Don't “let it crash”, let it heal
Elixir-миф #1: «Let it crash»
Фраза «let it crash» вводит в заблуждение: звучит так, будто приложение падает, хотя речь всегда идёт об отдельном процессе, который супервизор мгновенно перезапустит. Приложение при этом живёт.
Проблема: процессы связаны с реальными вещами — сокетами, HTTP-запросами, файлами, БД. Пример LiveView:
def handle_event("import_data", %{"data" => data}, socket) do
Enum.each(data, &create_item/1)
{:noreply, socket}
end
Код упадёт, если:
- имя события не совпадёт;
- нет ключа
"data"; dataне список;- ошибка в
create_item/1.
Первые три случая — скорее баг фронтенда, падение допустимо. Но последний — ошибка валидации одного элемента, и из-за неё весь веб-сокет пользователя рвётся, UI пропадает. Это плохой UX.

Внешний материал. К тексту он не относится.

(** * GoUP lead pipeline: a shallow embedding and its checked properties

  The Python sources embedded here are
  [src/cache/deduplication.py], [src/scoring/lead_scorer.py],
  [src/collectors/shopify_verifier.py], [src/enrichment/linkedin.py],
  [src/enrichment/alternative_sources.py], [src/enrichment/email_finder.py],
  [src/models.py], [src/constants.py] and [src/pipeline.py].

  Python [str] values are modelled as lists of ASCII characters; the
  remote services (HTTP fetches, Hunter.io, the Apify actors, Gemini) are
  fields of an environment record that answers each call. *)

From Stdlib Require Import ZArith Ascii String.
From stdpp Require Import gmap strings list.

Open Scope Z_scope.

(** ** Python string primitives *)

(** The strings of the model are ASCII strings: on the characters below
    128 the functions of this module are those of Python's [str]; what
    Python does on other characters (case mappings that depend on the
    context, Unicode blanks) is outside the model, and a property that
    depends on it is stated for ASCII strings. *)

Module PyStr.

Abbreviation str := (list ascii).

(** An ASCII character. *)
Definition is_ascii (c : ascii) : bool := (nat_of_ascii c <? 128)%nat.

(** A string literal of the source. *)
Definition lit (s : string) : str := list_ascii_of_string s.

Definition ch (n : nat) : ascii := ascii_of_nat n.

(** [str.isspace] on one ASCII character: TAB, LF, VT, FF, CR, the four
    separators 0x1c..0x1f and the blank. *)
Definition is_space (c : ascii) : bool :=
  let n := nat_of_ascii c in
  ((9 <=? n)%nat && (n <=? 13)%nat) || ((28 <=? n)%nat && (n <=? 32)%nat).

Definition is_upper (c : ascii) : bool :=
  let n := nat_of_ascii c in (65 <=? n)%nat && (n <=? 90)%nat.

Definition is_lower (c : ascii) : bool :=
  let n := nat_of_ascii c in (97 <=? n)%nat && (n <=? 122)%nat.

Definition to_lower (c : ascii) : ascii :=
  if is_upper c then ascii_of_nat (nat_of_ascii c + 32) else c.

Definition to_upper (c : ascii) : ascii :=
  if is_lower c then ascii_of_nat (nat_of_ascii c - 32) else c.

(** [s.lower()] and [s.upper()] *)
Definition lower (s : str) : str := map to_lower s.
Definition upper (s : str) : str := map to_upper s.

(** [s.title()]: a letter is upper-cased when the previous character is
    not a letter, lower-cased otherwise. *)
Fixpoint title_go (prev_cased : bool) (s : str) : str :=
  match s with
  | [] => []
  | c :: s' =>
      let cased := is_upper c || is_lower c in
      (if cased then (if prev_cased then to_lower c else to_upper c) else c)
        :: title_go cased s'
  end.
Definition title (s : str) : str := title_go false s.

Что делать вместо «let it crash»
- Валидируй вход до бизнес-логики.
- Возвращай ошибки пользователю, а не падай.
- Перезапускай только то, что действительно сломалось (например, соединение с БД), а не весь контекст пользователя.

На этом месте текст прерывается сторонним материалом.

(** ** Running a program

    [astep a c s] answers action [a] in state [s] under the environment's
    choice [c]; [None] means that the action blocks. *)
Section run.
Context {act : Type} {ans : act → Type} {ch St : Type}.
Context (astep : ∀ a : act, ch → St → option (ans a * St)).
(** One step of a thread. Entering a loop iteration is silent. *)
Definition tstep {A} (c : ch) (p : prog act ans A) (s : St) : option (prog act ans A * St) :=
  match p with
  | Ret _ => None
  | Act a k => '(r, s') ← astep a c s; Some (k r, s')
  | Loop body k => Some (unroll body k, s)
  | Fault _ => None
  end.
(** A thread running alone, one choice per step. *)
Fixpoint run {A} (cs : list ch) (p : prog act ans A) (s : St) : option (prog act ans A * St) :=
  match cs with
  | [] => Some (p, s)
  | c :: cs => '(p', s') ← tstep c p s; run cs p' s'
  end.
Lemma run_app {A} cs1 cs2 (p : prog act ans A) s :
  run (cs1 ++ cs2) p s = ('(p', s') ← run cs1 p s; run cs2 p' s').
Proof.
  revert p s; induction cs1 as [|c cs1 IH]; intros p s; [done|]; simpl.
  destruct (tstep c p s) as [[p' s']|]; simpl; [apply IH | done].
Qed.
(** A thread running alone in an environment that makes the one choice
    [c], for at most [fuel] steps, up to its result. *)
Fixpoint run_to {A} (fuel : nat) (c : ch) (p : prog act ans A) (s : St) :
    option ((A + fault) * St) :=
  match fuel with
  | O => None
  | S fuel =>
    match p with
    | Ret a => Some (inl a, s)
    | Fault f => Some (inr f, s)
    | _ => '(p', s') ← tstep c p s; run_to fuel c p' s'
    end
  end.
(** More fuel never changes a result. *)
Lemma run_to_mono {A} n m c (p : prog act ans A) s x :
  (n ≤ m)%nat → run_to n c p s = Some x → run_to m c p s = Some x.
Proof.
  revert m p s; induction n as [|n IH]; intros m p s Hle Hrun; [done|].
  destruct m as [|m]; [lia|]. simpl in *.
  destruct p; [done| | |done].
  all: destruct (tstep c _ s) as [[p' s']|]; simplify_eq/=; apply IH; [lia|done].
Qed.
End run.

(** The answer is known: the step of an action reduces. *)
Lemma tstep_act {act ans ch St} (astep : ∀ a : act, ch → St → option (ans a * St))
    {A} c a (k : ans a → prog act ans A) s p' s' :
  tstep astep c (Act a k) s = Some (p', s') ↔
  ∃ r, astep a c s = Some (r, s') ∧ p' = k r.
Proof.
  simpl. destruct (astep a c s) as [[r s1]|]; simpl; split; intros; explode; naive_solver.
Qed.

(** ** Equations of programs

    Continuations are functions, so the monad laws are equalities up to
    functional extensionality. *)
Section equations.
Context {act : Type} {ans : act → Type}.

Lemma bind_assoc {A B C} (p : prog act ans A) (f : A → prog act ans B) (g : B → prog act ans C) :
  bind (bind p f) g = bind p (λ a, bind (f a) g).
Proof.
  revert f. induction p as [A a|A a k IH|A X body _ k IH|A e]; intros f; simpl; [done|..|done].
  all: f_equal; apply functional_extensionality; auto.
Qed.

Lemma bind_unroll {A B X} (body : prog act ans (option X)) (k : X → prog act ans A)
    (f : A → prog act ans B) :
  bind (unroll body k) f = unroll body (λ x, bind (k x) f).
Proof.
  unfold unroll. rewrite bind_assoc. f_equal. apply functional_extensionality. by intros [x|].
Qed.

(** The program can move. *)
Definition running {A} (p : prog act ans A) : bool :=
  match p with Act _ _ | Loop _ _ => true | _ => false end.

(** A step of a sequence is a step of its first part. *)
Lemma tstep_bind {ch St A B} (astep : ∀ a : act, ch → St → option (ans a * St)) c
    (p : prog act ans A) (f : A → prog act ans B) s :
  running p = true →
  tstep astep c (bind p f) s = (λ x : prog act ans A * St, (bind x.1 f, x.2)) <$> tstep astep c p s.
Proof.
  destruct p as [|a k|X body k|]; intros Hp; try done; simpl.
  - by destruct (astep a c s) as [[r s']|].
  - by rewrite bind_unroll.
Qed.
End equations.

Слоган лучше переформулировать:
«Не позволяй падать — позволяй исцеляться».
Комментарии (83)
- «Let it crash» — это не призыв игнорировать ошибки, а концепция быстрого восстановления через дёшёвые процессы и деревья супервизоров BEAM.
- Слоган выглядит провокационно, но подразумевает, что система спроектирована так, чтобы падение одного процесса не рушила всё приложение.

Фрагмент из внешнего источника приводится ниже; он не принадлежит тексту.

(* ===== verification/Win32.v ===== *)
(** * The Win32 interface

    The calls the crate makes, as the actions of a program.  Nothing is
    assumed here about what they do: an answer is whatever the environment of
    a run gives.  Handles, sockets and pointers are integers, [null] is 0. *)

From S2P Require Import Prelude Prog.

Definition HANDLE : Type := Z.
Definition SOCKET : Type := Z.
Definition null : Z := 0.
Definition is_null (p : Z) : bool := bool_decide (p = null).

Definition TRUE : Z := 1.
Definition FALSE : Z := 0.
Definition INVALID_SOCKET : SOCKET := 2 ^ 64 - 1.
Definition WSA_IO_PENDING : Z := 997.
Definition ERROR_OPERATION_ABORTED : Z := 995.
Definition ERROR_NOT_FOUND : Z := 1168.
Definition WSAEISCONN : Z := 10056.

Definition AF_UNSPEC : Z := 0.
Definition AF_INET : Z := 2.
Definition AF_INET6 : Z := 23.
Definition SOCK_STREAM : Z := 1.
Definition IPPROTO_TCP : Z := 6.
Definition WSA_FLAG_OVERLAPPED : Z := 1.

(** [WSABUF]: a 32-bit length and the address of the first byte. *)
Record WSABUF := { wsa_len : Z; wsa_buf : Z }.

#[export] Instance WSABUF_eq_dec : EqDecision WSABUF.
Proof. solve_decision. Defined.

(** [TP_CALLBACK_ENVIRON_V3], the fields the crate sets to a value that is
    not null. *)
Record CallbackEnviron := {
  Version : Z;
  Pool : Z;
  CleanupGroup : Z;
  CallbackPriority : Z;
}.

#[export] Instance CallbackEnviron_eq_dec : EqDecision CallbackEnviron.
Proof. solve_decision. Defined.

(** The extension functions the crate asks for by their GUID. *)
Inductive extension := WSAID_ACCEPTEX | WSAID_GETACCEPTEXSOCKADDRS | WSAID_CONNECTEX.

#[export] Instance extension_eq_dec : EqDecision extension.
Proof. solve_decision. Defined.

(** A [SOCKADDR] argument: the bytes of the object the pointer refers to, and
    the length passed along with it. *)
Record sockaddr := { sa_bytes : list Z; sa_len : Z }.

#[export] Instance sockaddr_eq_dec : EqDecision sockaddr.
Proof. solve_decision. Defined.

Inductive win32 :=
(* errors *)
| GetLastError
| WSAGetLastError
(* thread pool *)
| GetSystemInfo
| CreateThreadpool
| SetThreadpoolThreadMaximum (pool max : Z)
| SetThreadpoolThreadMinimum (pool min : Z)
| CloseThreadpool (pool : Z)
| CreateThreadpoolCleanupGroup
| CloseThreadpoolCleanupGroupMembers (group : Z) (cancel : Z)
| CloseThreadpoolCleanupGroup (group : Z)
| CreateThreadpoolWork (context : Z) (environ : CallbackEnviron)
| SubmitThreadpoolWork (work : Z)
| CallbackMayRunLong (instance : Z)
| WSAStartup (version : Z)
(* thread pool input and output *)
| CreateThreadpoolIo (handle : HANDLE) (context : Z) (environ : CallbackEnviron)
| StartThreadpoolIo (io : Z)
| CloseThreadpoolIo (io : Z)
| CancelIoEx (handle : HANDLE) (overlapped : Z)
| GetOverlappedResult (handle : HANDLE) (overlapped : Z) (wait : Z)
| CreateEventW (manual_reset initial : Z)
| ResetEvent (event : HANDLE)
| CreateThreadpoolWait (context : Z) (environ : CallbackEnviron)
| SetThreadpoolWait (wait : Z) (event : HANDLE)
| CloseThreadpoolWait (wait : Z)
| CloseHandle (handle : HANDLE)
(* sockets and names; a function pointer is an address *)
| WSASocketW (family type protocol flags : Z)
| closesocket (s : SOCKET)
| WSARecv (s : SOCKET) (buf : WSABUF) (overlapped : Z)
| WSASend (s : SOCKET) (buf : WSABUF) (overlapped : Z)
| WSAGetOverlappedResult (s : SOCKET) (overlapped : Z) (wait : Z)
| Bind (s : SOCKET) (addr : sockaddr)
| Listen (s : SOCKET) (backlog : Z)
| ExtensionFunction (s : SOCKET) (guid : extension)  (* WSAIoctl, SIO_GET_EXTENSION_FUNCTION_POINTER *)
| ConnectEx (f : Z) (s : SOCKET) (addr : sockaddr) (overlapped : Z)
| AcceptEx (f : Z) (s client : SOCKET) (buf local_len remote_len : Z) (overlapped : Z)
| GetAcceptExSockaddrs (f : Z) (buf local_len remote_len : Z)
| GetAddrInfoExW (host : Z) (port : Z) (hints : Z) (result : Z) (overlapped : Z)
| FreeAddrInfoExW (info : Z).

(** The answer of a call: its return value, with the values written through
    the out-parameters the crate reads. *)
Definition win32_ans (c : win32) : Type :=
  match c with
  | SetThreadpoolThreadMaximum _ _ | CloseThreadpool _
  | CloseThreadpoolCleanupGroupMembers _ _ | CloseThreadpoolCleanupGroup _
  | SubmitThreadpoolWork _ | StartThreadpoolIo _ | CloseThreadpoolIo _
  | SetThreadpoolWait _ _ | CloseThreadpoolWait _ => unit
  | WSAGetOverlappedResult _ _ _ => Z * Z (* the return value and the bytes transferred *)
  | ExtensionFunction _ _ => Z * Z        (* the return value and the function pointer *)
  | GetAcceptExSockaddrs _ _ _ _ => Z * Z (* the remote address and its length *)
  | FreeAddrInfoExW _ => unit
  | _ => Z
  end.

(** The same answer to every call. *)
Definition win32_answer (z : Z) (c : win32) : win32_ans c :=
  match c with
  | SetThreadpoolThreadMaximum _ _ | CloseThreadpool _
  | CloseThreadpoolCleanupGroupMembers _ _ | CloseThreadpoolCleanupGroup _
  | SubmitThreadpoolWork _ | StartThreadpoolIo _ | CloseThreadpoolIo _
  | SetThreadpoolWait _ _ | CloseThreadpoolWait _ => tt
  | WSAGetOverlappedResult _ _ _ | ExtensionFunction _ _ | GetAcceptExSockaddrs _ _ _ _ => (z, z)
  | FreeAddrInfoExW _ => tt
  | _ => z
  end.

(** An action type that contains the Win32 calls. *)
Class HasWin32 (act : Type) (ans : act → Type) := {
  win32_act : win32 → act;
  win32_res : ∀ c, ans (win32_act c) → win32_ans c;
}.

#[export] Instance win32_self : HasWin32 win32 win32_ans := {
  win32_act c := c;
  win32_res _ r := r;
}.

Section sys.
Context {act : Type} {ans : act → Type} `{!HasWin32 act ans}.
Definition sys (c : win32) : prog act ans (win32_ans c) :=
  Act (win32_act c) (λ r, Ret (win32_res c r)).
(** [std::io::Error::last_os_error()] *)
Definition last_os_error : prog act ans io_error :=
  err <- sys GetLastError ;; Ret (OsError (as_i32 err)).
End sys.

- Ключевой источник — докторская диссертация Джо Армстронга «Making reliable distributed systems…», которую участники считают обязательной к прочтению.
- Перезапуск не решает фундаментальные проблемы (отсутствие конфигурации и т. д.), но помогает с транзиентными сбоями и временными условиями.
- Если ошибка повторяется, дерево супервизоров поднимает её всё выше, пока приложение либо восстановится, либо окончательно упадёт.